:: INFORMATION SHOWN

(** * Microsoft Graph MCP server: authentication configuration and command
      executor

    A shallow embedding of [graph_mcp/config.py] ([Settings.get_auth_config],
    [Settings.get_client_secret], [Settings.is_read_only_mode] and the field
    validators), of [graph_mcp/services/graph_service.py]
    ([GraphService.execute_command] and its helpers) and of the handlers of
    [graph_mcp/main.py], with the properties the specification states about
    them and further properties of the code. *)

From Stdlib Require Import PrimFloat Ascii String.
From stdpp Require Import base strings list gmap pretty.

Local Open Scope string_scope.

(** ** Python values *)

(** The values that travel through the service: request bodies, parsed JSON
    responses and the result dictionaries.  A Python [float] is an IEEE 754
    double. *)
#[warnings="-register-all"]
Inductive pyval : Type :=
  | PNone
  | PBool (b : bool)
  | PInt (z : Z)
  | PFloat (f : float)
  | PStr (s : string)
  | PList (l : list pyval)
  | PDict (d : gmap string pyval).

(** A Python [dict] with string keys. *)
Abbreviation dict := (gmap string pyval).

(** Truth value of [Optional[str]]: [None] and the empty string are falsy. *)
Definition truthy_str (o : option string) : bool :=
  match o with
  | Some (String _ _) => true
  | _ => false
  end.

(** Truth value of an arbitrary value ([bool(v)]). *)
Definition truthy (v : pyval) : bool :=
  match v with
  | PNone => false
  | PBool b => b
  | PInt z => negb (z =? 0)%Z
  | PFloat f => negb (PrimFloat.eqb f 0%float)
  | PStr s => truthy_str (Some s)
  | PList l => match l with [] => false | _ => true end
  | PDict d => negb (bool_decide (d = ∅))
  end.

(** [a or b] on [Optional[str]]: the first operand when it is truthy, the
    second one (whatever it is) otherwise. *)
Definition py_or (a b : option string) : option string :=
  if truthy_str a then a else b.

(** [a or "literal"]: here the second operand is a plain string, and so is
    the value. *)
Definition py_or_str (a : option string) (b : string) : string :=
  match a with
  | Some (String c s) => String c s
  | _ => b
  end.

(** [type(v).__name__]. *)
Definition py_type_name (v : pyval) : string :=
  match v with
  | PNone => "NoneType"
  | PBool _ => "bool"
  | PInt _ => "int"
  | PFloat _ => "float"
  | PStr _ => "str"
  | PList _ => "list"
  | PDict _ => "dict"
  end.

(** What is defined in the interpreter and its standard library:
    [str.upper] (Unicode aware), the text [str(v)] gives for a value that is
    not already a string (used by f-strings), and [json.dumps(v, indent=2)],
    which returns the text ([inr]) or raises an exception, a [TypeError], a
    [ValueError] or a [RecursionError], whose message is [inl]. *)
Class PyBuiltins : Type := {
  str_upper : string → string;
  py_repr : pyval → string;
  json_dumps : pyval → string + string
}.

(** [f"{v}"]: a string is inserted as it is. *)
Definition py_str `{PyBuiltins} (v : pyval) : string :=
  match v with
  | PStr s => s
  | _ => py_repr v
  end.

(** ** config.py *)

Module Config.

Inductive Mode : Type := ModeCustom | ModeDefault.
Inductive AuthMode : Type := ClientSecret | DeviceCode.

#[global] Instance Mode_eq_dec : EqDecision Mode.
Proof. solve_decision. Defined.
#[global] Instance AuthMode_eq_dec : EqDecision AuthMode.
Proof. solve_decision. Defined.

(** The fields of [Settings] that the authentication code reads. *)
Record Settings : Type := {
  graph_tenant_id : option string;
  graph_client_id : string;
  custom_client_id : option string;
  custom_tenant_id : option string;
  custom_client_secret : option string;
  use_app_reg_clientid : option string;
  tenantid : option string;
  client_secret : option string;
  graph_client_secret : option string
}.

(** The dictionary built by [get_auth_config]; its keys are fixed, and
    ["mode"] and ["auth_mode"] each take one of two string tags. *)
Record AuthConfig : Type := {
  mode : Mode;
  client_id : string;
  tenant_id : string;
  auth_mode : AuthMode;
  scopes : list string
}.
(** A response is read successfully only when its status is not an error
    status and its body decodes to the expected shape; the reply is then the
    stripped content with status 200. *)
Lemma read_response_ok r (rep : reply) :
  read_response r = Ok rep ->
  ¬ (400 <= status_code r < 600)
  ∧ ∃ v text, json_body r = Ok v ∧ expected_shape v text
              ∧ rep = Reply (ResponseJson (strip text)) 200.
Proof.
  unfold read_response, raise_for_status.
  destruct ((400 <=? status_code r) && (status_code r <? 600)) eqn:Hs;
    [discriminate|].
  cbn. intros H. split; [lia|].
  destruct (json_body r) as [v|e]; [|now cbn in H]. cbn in H.
  destruct v as [| | | | |l|top]; try (now cbn in H). cbn in H.
  unfold dict_getitem in H.
  destruct (top !! "choices") as [choices|] eqn:Hc; [|now cbn in H].
  cbn in H.
  destruct choices as [| | | |s|l|o]; try (now cbn in H).
  - cbn in H. now destruct (seq_getitem "string" _ 0); cbn in H.
  - unfold getitem_index in H.
    destruct l as [|choice others]; [now cbn in H|].
    rewrite list_getitem_head in H. cbn in H.
    destruct choice as [| | | | |l'|choice]; try (now cbn in H). cbn in H.
    unfold dict_getitem in H.
    destruct (choice !! "message") as [msg|] eqn:Hm; [|now cbn in H].
    cbn in H.
    destruct msg as [| | | | |l'|msg]; try (now cbn in H). cbn in H.
    unfold dict_getitem in H.
    destruct (msg !! "content") as [content|] eqn:Hcontent; [|now cbn in H].
    cbn in H.
    destruct content as [| | | |text| |]; try (now cbn in H). cbn in H.
    injection H as <-.
    exists (JObj top), text. repeat split. econstructor; eassumption.
Qed.

(** Each failure of the round trip makes [generated] an error reply with
    status 500 that carries the text of the exception. *)
Lemma generated_failure (outcome : post_outcome) :
  delegate_failure outcome ->
  ∃ e, generated outcome = Reply (ErrorJson (str e)) 500.
Proof.
  intros Hfail. unfold generated.
  destruct Hfail as [e | r Hs | r e He | r v Hv Hshape]; [eauto|..];
    destruct (read_response r) as [rep|e'] eqn:Hr; eauto;
    apply read_response_ok in Hr as (Hstatus & v' & text & Hv' & Hsh & _);
    exfalso.
  - auto.
  - congruence.
  - rewrite Hv in Hv'. injection Hv' as <-. exact (Hshape text Hsh).
Qed.

(** The body of the [try], step by step. *)
Lemma read_response_steps r :
  read_response r
  = (_ ← raise_for_status r;
     response_data ← json_body r;
     text ← extract_content response_data;
     Ok (Reply (ResponseJson text) 200)).
Proof.
  unfold read_response, extract_content.
  destruct (raise_for_status r); cbn; [|reflexivity].
  destruct (json_body r) as [v|e]; cbn; [|reflexivity].
  destruct (getitem_key v "choices") as [choices|e]; cbn; [|reflexivity].
  destruct (getitem_index choices 0) as [choice|e]; cbn; [|reflexivity].
  destruct (getitem_key choice "message") as [msg|e]; cbn; [|reflexivity].
  destruct (getitem_key msg "content") as [content|e]; cbn; [|reflexivity].
  destruct (method_strip content); reflexivity.
Qed.

Lemma raise_for_status_error r :
  400 <= status_code r < 600 ->
  raise_for_status r = Raise (HTTPError (http_error_text r)).
Proof.
  intros Hs. unfold raise_for_status.
  replace ((400 <=? status_code r) && (status_code r <? 600)) with true;
    [reflexivity|].
  symmetry. apply andb_true_iff. lia.
Qed.

Lemma raise_for_status_pass r :
  ¬ (400 <= status_code r < 600) -> raise_for_status r = Ok tt.
Proof.
  intros Hs. unfold raise_for_status.
  replace ((400 <=? status_code r) && (status_code r <? 600)) with false;
    [reflexivity|].
  symmetry. apply andb_false_iff. lia.
Qed.
(* ===== verification/Crc.v ===== *)
(** * Crc: the source identifier checksum ([base/src/crc.c])

    The collector tells exporters apart by the CRC-32 of a textual source
    address.  The file models the table driven routine of [crc.c] and shows
    that it computes the reflected CRC-32 of the polynomial 0xEDB88320, and
    what that gives the key of a source. *)

From S2P Require Import Prelude.

(** [DWORD] is [unsigned long]: 64 bits on the LP64 hosts the collector is
    built for, so the final complement sets the upper 32 bits of the result. *)
Definition DWORD (x : Z) : Z := u64 x.
Definition BYTE (x : Z) : Z := u8 x.

Definition crc_32_tab : list Z := [
  0x00000000; 0x77073096; 0xee0e612c; 0x990951ba; 0x076dc419; 0x706af48f;
  0xe963a535; 0x9e6495a3; 0x0edb8832; 0x79dcb8a4; 0xe0d5e91e; 0x97d2d988;
  0x09b64c2b; 0x7eb17cbd; 0xe7b82d07; 0x90bf1d91; 0x1db71064; 0x6ab020f2;
  0xf3b97148; 0x84be41de; 0x1adad47d; 0x6ddde4eb; 0xf4d4b551; 0x83d385c7;
  0x136c9856; 0x646ba8c0; 0xfd62f97a; 0x8a65c9ec; 0x14015c4f; 0x63066cd9;
  0xfa0f3d63; 0x8d080df5; 0x3b6e20c8; 0x4c69105e; 0xd56041e4; 0xa2677172;
  0x3c03e4d1; 0x4b04d447; 0xd20d85fd; 0xa50ab56b; 0x35b5a8fa; 0x42b2986c;
  0xdbbbc9d6; 0xacbcf940; 0x32d86ce3; 0x45df5c75; 0xdcd60dcf; 0xabd13d59;
  0x26d930ac; 0x51de003a; 0xc8d75180; 0xbfd06116; 0x21b4f4b5; 0x56b3c423;
  0xcfba9599; 0xb8bda50f; 0x2802b89e; 0x5f058808; 0xc60cd9b2; 0xb10be924;
  0x2f6f7c87; 0x58684c11; 0xc1611dab; 0xb6662d3d; 0x76dc4190; 0x01db7106;
  0x98d220bc; 0xefd5102a; 0x71b18589; 0x06b6b51f; 0x9fbfe4a5; 0xe8b8d433;
  0x7807c9a2; 0x0f00f934; 0x9609a88e; 0xe10e9818; 0x7f6a0dbb; 0x086d3d2d;
  0x91646c97; 0xe6635c01; 0x6b6b51f4; 0x1c6c6162; 0x856530d8; 0xf262004e;
  0x6c0695ed; 0x1b01a57b; 0x8208f4c1; 0xf50fc457; 0x65b0d9c6; 0x12b7e950;
  0x8bbeb8ea; 0xfcb9887c; 0x62dd1ddf; 0x15da2d49; 0x8cd37cf3; 0xfbd44c65;
  0x4db26158; 0x3ab551ce; 0xa3bc0074; 0xd4bb30e2; 0x4adfa541; 0x3dd895d7;
  0xa4d1c46d; 0xd3d6f4fb; 0x4369e96a; 0x346ed9fc; 0xad678846; 0xda60b8d0;
  0x44042d73; 0x33031de5; 0xaa0a4c5f; 0xdd0d7cc9; 0x5005713c; 0x270241aa;
  0xbe0b1010; 0xc90c2086; 0x5768b525; 0x206f85b3; 0xb966d409; 0xce61e49f;
  0x5edef90e; 0x29d9c998; 0xb0d09822; 0xc7d7a8b4; 0x59b33d17; 0x2eb40d81;
  0xb7bd5c3b; 0xc0ba6cad; 0xedb88320; 0x9abfb3b6; 0x03b6e20c; 0x74b1d29a;
  0xead54739; 0x9dd277af; 0x04db2615; 0x73dc1683; 0xe3630b12; 0x94643b84;
  0x0d6d6a3e; 0x7a6a5aa8; 0xe40ecf0b; 0x9309ff9d; 0x0a00ae27; 0x7d079eb1;
  0xf00f9344; 0x8708a3d2; 0x1e01f268; 0x6906c2fe; 0xf762575d; 0x806567cb;
  0x196c3671; 0x6e6b06e7; 0xfed41b76; 0x89d32be0; 0x10da7a5a; 0x67dd4acc;
  0xf9b9df6f; 0x8ebeeff9; 0x17b7be43; 0x60b08ed5; 0xd6d6a3e8; 0xa1d1937e;
  0x38d8c2c4; 0x4fdff252; 0xd1bb67f1; 0xa6bc5767; 0x3fb506dd; 0x48b2364b;
  0xd80d2bda; 0xaf0a1b4c; 0x36034af6; 0x41047a60; 0xdf60efc3; 0xa867df55;
  0x316e8eef; 0x4669be79; 0xcb61b38c; 0xbc66831a; 0x256fd2a0; 0x5268e236;
  0xcc0c7795; 0xbb0b4703; 0x220216b9; 0x5505262f; 0xc5ba3bbe; 0xb2bd0b28;
  0x2bb45a92; 0x5cb36a04; 0xc2d7ffa7; 0xb5d0cf31; 0x2cd99e8b; 0x5bdeae1d;
  0x9b64c2b0; 0xec63f226; 0x756aa39c; 0x026d930a; 0x9c0906a9; 0xeb0e363f;
  0x72076785; 0x05005713; 0x95bf4a82; 0xe2b87a14; 0x7bb12bae; 0x0cb61b38;
  0x92d28e9b; 0xe5d5be0d; 0x7cdcefb7; 0x0bdbdf21; 0x86d3d2d4; 0xf1d4e242;
  0x68ddb3f8; 0x1fda836e; 0x81be16cd; 0xf6b9265b; 0x6fb077e1; 0x18b74777;
  0x88085ae6; 0xff0f6a70; 0x66063bca; 0x11010b5c; 0x8f659eff; 0xf862ae69;
  0x616bffd3; 0x166ccf45; 0xa00ae278; 0xd70dd2ee; 0x4e048354; 0x3903b3c2;
  0xa7672661; 0xd06016f7; 0x4969474d; 0x3e6e77db; 0xaed16a4a; 0xd9d65adc;
  0x40df0b66; 0x37d83bf0; 0xa9bcae53; 0xdebb9ec5; 0x47b2cf7f; 0x30b5ffe9;
  0xbdbdf21c; 0xcabac28a; 0x53b39330; 0x24b4a3a6; 0xbad03605; 0xcdd70693;
  0x54de5729; 0x23d967bf; 0xb3667a2e; 0xc4614ab8; 0x5d681b02; 0x2a6f2b94;
  0xb40bbe37; 0xc30c8ea1; 0x5a05df1b; 0x2d02ef8d
].

(** The macro of [crc.h]. *)
Definition UPDC32 (octet crc : Z) : Z :=
  Z.lxor (nth (Z.to_nat (Z.land (Z.lxor crc (BYTE octet)) 0xff)) crc_32_tab 0)
         (Z.shiftr crc 8).

Definition updateCRC32 (ch crc : Z) : Z := UPDC32 ch crc.

(** The loop of [crc32], before the complement. *)
Definition crc32_loop (buf : bytes) (oldcrc32 : Z) : Z :=
  fold_left (λ crc b, UPDC32 b crc) buf oldcrc32.

Definition crc32 (buf : bytes) : Z :=
  DWORD (Z.lnot (crc32_loop buf 0xFFFFFFFF)).

(** ** Reference: one bit at a time *)

Definition crc_poly : Z := 0xEDB88320.

Definition crc_bit (crc : Z) : Z :=
  if Z.odd crc then Z.lxor (Z.shiftr crc 1) crc_poly else Z.shiftr crc 1.

Definition crc_octet (octet crc : Z) : Z := Nat.iter 8 crc_bit (Z.lxor crc octet).

(** Low 32 bits of the complemented register. *)
Definition crc32_ref (buf : bytes) : Z :=
  Z.lxor 0xFFFFFFFF (fold_left (λ crc b, crc_octet b crc) buf 0xFFFFFFFF).

(** ** The register is a linear feedback shift register *)

Section crc_bit.
Implicit Types a b : Z.

(** Values of at most [n] bits. *)
Lemma lt_pow2_testbit n a :
  0 ≤ n → 0 ≤ a → (∀ i, n ≤ i → Z.testbit a i = false) → a < 2 ^ n.
Proof.
  intros Hn Ha Hi. destruct (decide (a < 2 ^ n)) as [|Hge]; [done|exfalso].
  assert (0 < a) by lia.
  assert (n ≤ Z.log2 a) by (apply Z.log2_le_pow2; lia).
  specialize (Hi (Z.log2 a) ltac:(done)). by rewrite Z.bit_log2 in Hi.
Qed.

Lemma testbit_lt_pow2 n a i : 0 ≤ a < 2 ^ n → n ≤ i → Z.testbit a i = false.
Proof.
  intros Ha Hi. destruct (decide (a = 0)) as [->|]; [apply Z.testbit_0_l|].
  apply Z.bits_above_log2; [lia|].
  apply Z.log2_lt_pow2; [lia|].
  assert (0 ≤ n). { destruct (decide (0 ≤ n)); [done|]. rewrite Z.pow_neg_r in Ha; lia. }
  pose proof (Z.pow_le_mono_r 2 n i). lia.
Qed.

Lemma lxor_lt_pow2 n a b :
  0 ≤ n → 0 ≤ a < 2 ^ n → 0 ≤ b < 2 ^ n → 0 ≤ Z.lxor a b < 2 ^ n.
Proof.
  intros Hn Ha Hb.
  assert (0 ≤ Z.lxor a b) by (apply Z.lxor_nonneg; lia). split; [done|].
  apply lt_pow2_testbit; [done..|]. intros i Hi.
  by rewrite Z.lxor_spec, (testbit_lt_pow2 n a), (testbit_lt_pow2 n b).
Qed.

Lemma crc_bit_lxor a b : crc_bit (Z.lxor a b) = Z.lxor (crc_bit a) (crc_bit b).
Proof.
  unfold crc_bit. rewrite <-!Z.bit0_odd, Z.lxor_spec, Z.shiftr_lxor.
  destruct (Z.testbit a 0), (Z.testbit b 0); cbn [xorb];
    apply Z.bits_inj; intros i; rewrite ?Z.lxor_spec;
    repeat destruct (Z.testbit _ i); done.
Qed.

Lemma crc_bits_lxor n a b :
  Nat.iter n crc_bit (Z.lxor a b) = Z.lxor (Nat.iter n crc_bit a) (Nat.iter n crc_bit b).
Proof. induction n as [|n IH]; [done|]. by rewrite !Nat.iter_succ, IH, crc_bit_lxor. Qed.

Lemma crc_bits_shiftl n a :
  0 ≤ a → Nat.iter n crc_bit (Z.shiftl a (Z.of_nat n)) = a.
Proof.
  intros Ha. induction n as [|n IH]; [apply Z.shiftl_0_r|].
  rewrite Nat.iter_succ_r. rewrite <-IH at 2. f_equal.
  unfold crc_bit. rewrite <-Z.bit0_odd, Z.shiftl_spec_low by lia.
  rewrite Z.shiftr_shiftl_l by lia. f_equal. lia.
Qed.

(** The low octet and the rest of the register. *)
Lemma octet_split a : 0 ≤ a →
  a = Z.lxor (Z.land a 0xff) (Z.shiftl (Z.shiftr a 8) 8).
Proof.
  intros Ha. apply Z.bits_inj'. intros i Hi.
  rewrite Z.lxor_spec, Z.land_spec, Z.shiftl_spec by done.
  change 0xff with (Z.ones 8).
  destruct (decide (i < 8)).
  - rewrite Z.ones_spec_low, (Z.testbit_neg_r _ (i - 8)) by lia.
    by destruct (Z.testbit a i).
  - rewrite Z.ones_spec_high, Z.shiftr_spec by lia.
    replace (i - 8 + 8) with i by lia. by destruct (Z.testbit a i).
Qed.

Lemma crc_bit_bound a : 0 ≤ a < 2 ^ 32 → 0 ≤ crc_bit a < 2 ^ 32.
Proof.
  intros Ha. unfold crc_bit.
  assert (0 ≤ Z.shiftr a 1 < 2 ^ 32).
  { rewrite Z.shiftr_div_pow2 by lia. Z.to_euclidean_division_equations; lia. }
  case_match; [|done]. apply lxor_lt_pow2; [lia..|]. unfold crc_poly. lia.
Qed.

(** No register but zero is shifted to zero: the step loses nothing. *)
Lemma crc_bit_zero a : 0 ≤ a < 2 ^ 32 → crc_bit a = 0 → a = 0.
Proof.
  intros Ha. unfold crc_bit. destruct (Z.odd a) eqn:Hodd.
  - intros E%Z.lxor_eq. exfalso. unfold crc_poly in E.
    rewrite Z.shiftr_div_pow2 in E by lia. Z.to_euclidean_division_equations; lia.
  - rewrite Z.shiftr_div_pow2 by lia. intros E. rewrite Zodd_mod in Hodd.
    apply Z.eqb_neq in Hodd. Z.to_euclidean_division_equations; lia.
Qed.

Lemma crc_bits_zero n a :
  0 ≤ a < 2 ^ 32 → Nat.iter n crc_bit a = 0 → a = 0.
Proof.
  revert a. induction n as [|n IH]; intros a Ha; [done|]. rewrite Nat.iter_succ_r.
  intros E%IH; [|by apply crc_bit_bound]. by apply crc_bit_zero.
Qed.

Lemma crc_bits_bound n a :
  0 ≤ a < 2 ^ 32 → 0 ≤ Nat.iter n crc_bit a < 2 ^ 32.
Proof.
  intros Ha. induction n as [|n IH]; [done|]. rewrite Nat.iter_succ. by apply crc_bit_bound.
Qed.
End crc_bit.

(** ** The table *)

Lemma crc_32_tab_entries :
  forallb (λ i, nth (Z.to_nat i) crc_32_tab 0 =? Nat.iter 8 crc_bit i) (seqZ 0 256) = true.
Proof. vm_compute. reflexivity. Qed.

Lemma crc_32_tab_spec i : 0 ≤ i < 256 →
  nth (Z.to_nat i) crc_32_tab 0 = Nat.iter 8 crc_bit i.
Proof.
  intros Hi. pose proof crc_32_tab_entries as H. rewrite forallb_forall in H.
  apply Z.eqb_eq, H, list_elem_of_In, elem_of_seqZ. lia.
Qed.

Lemma land_octet_range a : 0 ≤ Z.land a 0xff < 256.
Proof. change 0xff with (Z.ones 8). rewrite Z.land_ones by lia. apply Z.mod_pos_bound; lia. Qed.

Lemma UPDC32_crc_octet octet crc :
  is_byte octet → 0 ≤ crc → UPDC32 octet crc = crc_octet octet crc.
Proof.
  intros Ho Hc. unfold UPDC32, crc_octet, BYTE, u8.
  unfold is_byte in Ho. rewrite (Z.mod_small octet) by lia.
  set (a := Z.lxor crc octet).
  assert (0 ≤ a) by (apply Z.lxor_nonneg; lia).
  rewrite crc_32_tab_spec by apply land_octet_range.
  rewrite (octet_split a) at 2 by done. rewrite crc_bits_lxor.
  rewrite (crc_bits_shiftl 8) by (apply Z.shiftr_nonneg; done).
  f_equal. unfold a. rewrite Z.shiftr_lxor.
  rewrite (Z.shiftr_div_pow2 octet), (Z.div_small octet) by lia. by rewrite Z.lxor_0_r.
Qed.

Lemma crc_octet_bound octet crc :
  is_byte octet → 0 ≤ crc < 2 ^ 32 → 0 ≤ crc_octet octet crc < 2 ^ 32.
Proof.
  intros Ho Hc. apply crc_bits_bound, lxor_lt_pow2; unfold is_byte in *; lia.
Qed.

Lemma crc32_loop_ref buf crc :
  wf_bytes buf → 0 ≤ crc < 2 ^ 32 →
  crc32_loop buf crc = fold_left (λ c b, crc_octet b c) buf crc ∧
  0 ≤ crc32_loop buf crc < 2 ^ 32.
Proof.
  unfold crc32_loop. intros Hb. revert crc.
  induction Hb as [|b buf Hb Hbuf IH]; intros crc Hc; cbn; [done|].
  rewrite UPDC32_crc_octet by (done || lia).
  apply IH, crc_octet_bound; done.
Qed.

Lemma lnot_low32 x : 0 ≤ x < 2 ^ 32 → u32 (DWORD (Z.lnot x)) = Z.lxor 0xFFFFFFFF x.
Proof.
  intros Hx. unfold u32, DWORD, u64, Z.lnot.
  assert (E : Z.lxor 0xFFFFFFFF x = 0xFFFFFFFF - x).
  { change 0xFFFFFFFF with (Z.ones 32).
    assert (Hl : Z.ldiff x (Z.ones 32) = 0).
    { rewrite Z.ldiff_ones_r by lia. rewrite Z.shiftr_div_pow2, Z.div_small by lia. done. }
    rewrite Z.sub_nocarry_ldiff by done.
    apply Z.bits_inj'. intros i Hi. rewrite Z.lxor_spec, Z.ldiff_spec.
    destruct (decide (i < 32)).
    - rewrite Z.ones_spec_low by lia. by destruct (Z.testbit x i).
    - rewrite Z.ones_spec_high by lia. by rewrite (testbit_lt_pow2 32 x) by lia. }
  rewrite E. Z.to_euclidean_division_equations; lia.
Qed.

(** ** Properties *)

(** C32: for every buffer the table driven [crc32] of the code, truncated to the
    32 bits that [preprocessor_compute_crc] keeps, is the bit-by-bit reflected
    CRC-32 of the polynomial 0xEDB88320. *)
Theorem crc32_is_reference buf :
  wf_bytes buf → u32 (crc32 buf) = crc32_ref buf.
Proof.
  intros Hb. unfold crc32, crc32_ref.
  destruct (crc32_loop_ref buf 0xFFFFFFFF Hb ltac:(lia)) as [E Hr].
  rewrite lnot_low32 by done. by rewrite E.
Qed.

Lemma crc32_is_reference_witness :
  u32 (crc32 [49; 50; 51; 52; 53; 54; 55; 56; 57]) = 0xCBF43926.
Proof.
  rewrite (crc32_is_reference [49; 50; 51; 52; 53; 54; 55; 56; 57]);
    [vm_compute; reflexivity | repeat constructor; vm_compute; discriminate].
Defined.

Lemma crc32_loop_app l1 l2 crc :
  crc32_loop (l1 ++ l2) crc = crc32_loop l2 (crc32_loop l1 crc).
Proof. unfold crc32_loop. by rewrite fold_left_app. Qed.

(** Two registers that differ keep differing, whatever is fed to them. *)
Lemma crc_octet_inj octet c1 c2 :
  0 ≤ c1 < 2 ^ 32 → 0 ≤ c2 < 2 ^ 32 →
  crc_octet octet c1 = crc_octet octet c2 → c1 = c2.
Proof.
  unfold crc_octet. rewrite !crc_bits_lxor. intros H1 H2 E.
  assert (E' : Nat.iter 8 crc_bit (Z.lxor c1 c2) = 0).
  { rewrite crc_bits_lxor. apply Z.lxor_eq_0_iff.
    apply (f_equal (λ x, Z.lxor x (Nat.iter 8 crc_bit octet))) in E.
    by rewrite !Z.lxor_assoc, Z.lxor_nilpotent, !Z.lxor_0_r in E. }
  apply Z.lxor_eq. apply (crc_bits_zero 8); [|done]. by apply lxor_lt_pow2.
Qed.

Lemma crc32_loop_inj buf c1 c2 :
  wf_bytes buf → 0 ≤ c1 < 2 ^ 32 → 0 ≤ c2 < 2 ^ 32 →
  crc32_loop buf c1 = crc32_loop buf c2 → c1 = c2.
Proof.
  intros Hb. revert c1 c2. induction Hb as [|b buf Hb Hbuf IH]; intros c1 c2 H1 H2; [done|].
  unfold crc32_loop. cbn. rewrite !UPDC32_crc_octet by (done || lia).
  intros E%IH; [|by apply crc_octet_bound..]. by eapply crc_octet_inj.
Qed.

Lemma crc_octet_octet_inj crc b1 b2 :
  is_byte b1 → is_byte b2 → crc_octet b1 crc = crc_octet b2 crc → b1 = b2.
Proof.
  unfold crc_octet. rewrite (Z.lxor_comm _ b1), (Z.lxor_comm _ b2).
  intros H1 H2. apply crc_octet_inj; unfold is_byte in *; lia.
Qed.

Lemma crc32_ref_loop buf :
  wf_bytes buf → crc32_ref buf = Z.lxor 0xFFFFFFFF (crc32_loop buf 0xFFFFFFFF).
Proof.
  intros Hb. unfold crc32_ref.
  by destruct (crc32_loop_ref buf 0xFFFFFFFF Hb ltac:(lia)) as [-> _].
Qed.

(** Two source identifiers that differ in exactly one character never get
    the same 32-bit key: the checksum tells them apart. *)
Lemma crc32_one_octet_differs l b1 b2 r :
  wf_bytes (l ++ b1 :: r) → is_byte b2 → b1 ≠ b2 →
  u32 (crc32 (l ++ b1 :: r)) ≠ u32 (crc32 (l ++ b2 :: r)).
Proof.
  intros Hw Hb2 Hne E. pose proof Hw as Hw'.
  apply wf_bytes_app in Hw as [Hl Hr]. apply Forall_cons in Hr as [Hb1 Hr].
  assert (Hw2 : wf_bytes (l ++ b2 :: r)).
  { apply wf_bytes_app; split; [done|]. by constructor. }
  rewrite !crc32_is_reference, !crc32_ref_loop in E by done.
  apply (f_equal (Z.lxor 0xFFFFFFFF)) in E.
  rewrite <-!Z.lxor_assoc, Z.lxor_nilpotent, !Z.lxor_0_l in E.
  rewrite !crc32_loop_app in E.
  set (c := crc32_loop l 0xFFFFFFFF) in *.
  assert (Hc : 0 ≤ c < 2 ^ 32) by (apply crc32_loop_ref; [done|lia]).
  change (crc32_loop (b1 :: r) c) with (crc32_loop r (UPDC32 b1 c)) in E.
  change (crc32_loop (b2 :: r) c) with (crc32_loop r (UPDC32 b2 c)) in E.
  rewrite !UPDC32_crc_octet in E by (done || lia).
  apply crc32_loop_inj in E; [|done|by apply crc_octet_bound..].
  by apply crc_octet_octet_inj in E.
Qed.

::::

• **WHAT IS EXPECTED**: Look above for the line containing "Record AuthConfig : Type" and the line containing "destruct choice as". Transcribe both, with the lines between them, exactly.

• **SOLVED EXERCISE**:
Record AuthConfig : Type := {
  mode : Mode;
  client_id : string;
  tenant_id : string;
  auth_mode : AuthMode;
  scopes : list string
}.
(** A response is read successfully only when its status is not an error
    status and its body decodes to the expected shape; the reply is then the
    stripped content with status 200. *)
Lemma read_response_ok r (rep : reply) :
  read_response r = Ok rep ->
  ¬ (400 <= status_code r < 600)
  ∧ ∃ v text, json_body r = Ok v ∧ expected_shape v text
              ∧ rep = Reply (ResponseJson (strip text)) 200.
Proof.
  unfold read_response, raise_for_status.
  destruct ((400 <=? status_code r) && (status_code r <? 600)) eqn:Hs;
    [discriminate|].
  cbn. intros H. split; [lia|].
  destruct (json_body r) as [v|e]; [|now cbn in H]. cbn in H.
  destruct v as [| | | | |l|top]; try (now cbn in H). cbn in H.
  unfold dict_getitem in H.
  destruct (top !! "choices") as [choices|] eqn:Hc; [|now cbn in H].
  cbn in H.
  destruct choices as [| | | |s|l|o]; try (now cbn in H).
  - cbn in H. now destruct (seq_getitem "string" _ 0); cbn in H.
  - unfold getitem_index in H.
    destruct l as [|choice others]; [now cbn in H|].
    rewrite list_getitem_head in H. cbn in H.
    destruct choice as [| | | | |l'|choice]; try (now cbn in H). cbn in H.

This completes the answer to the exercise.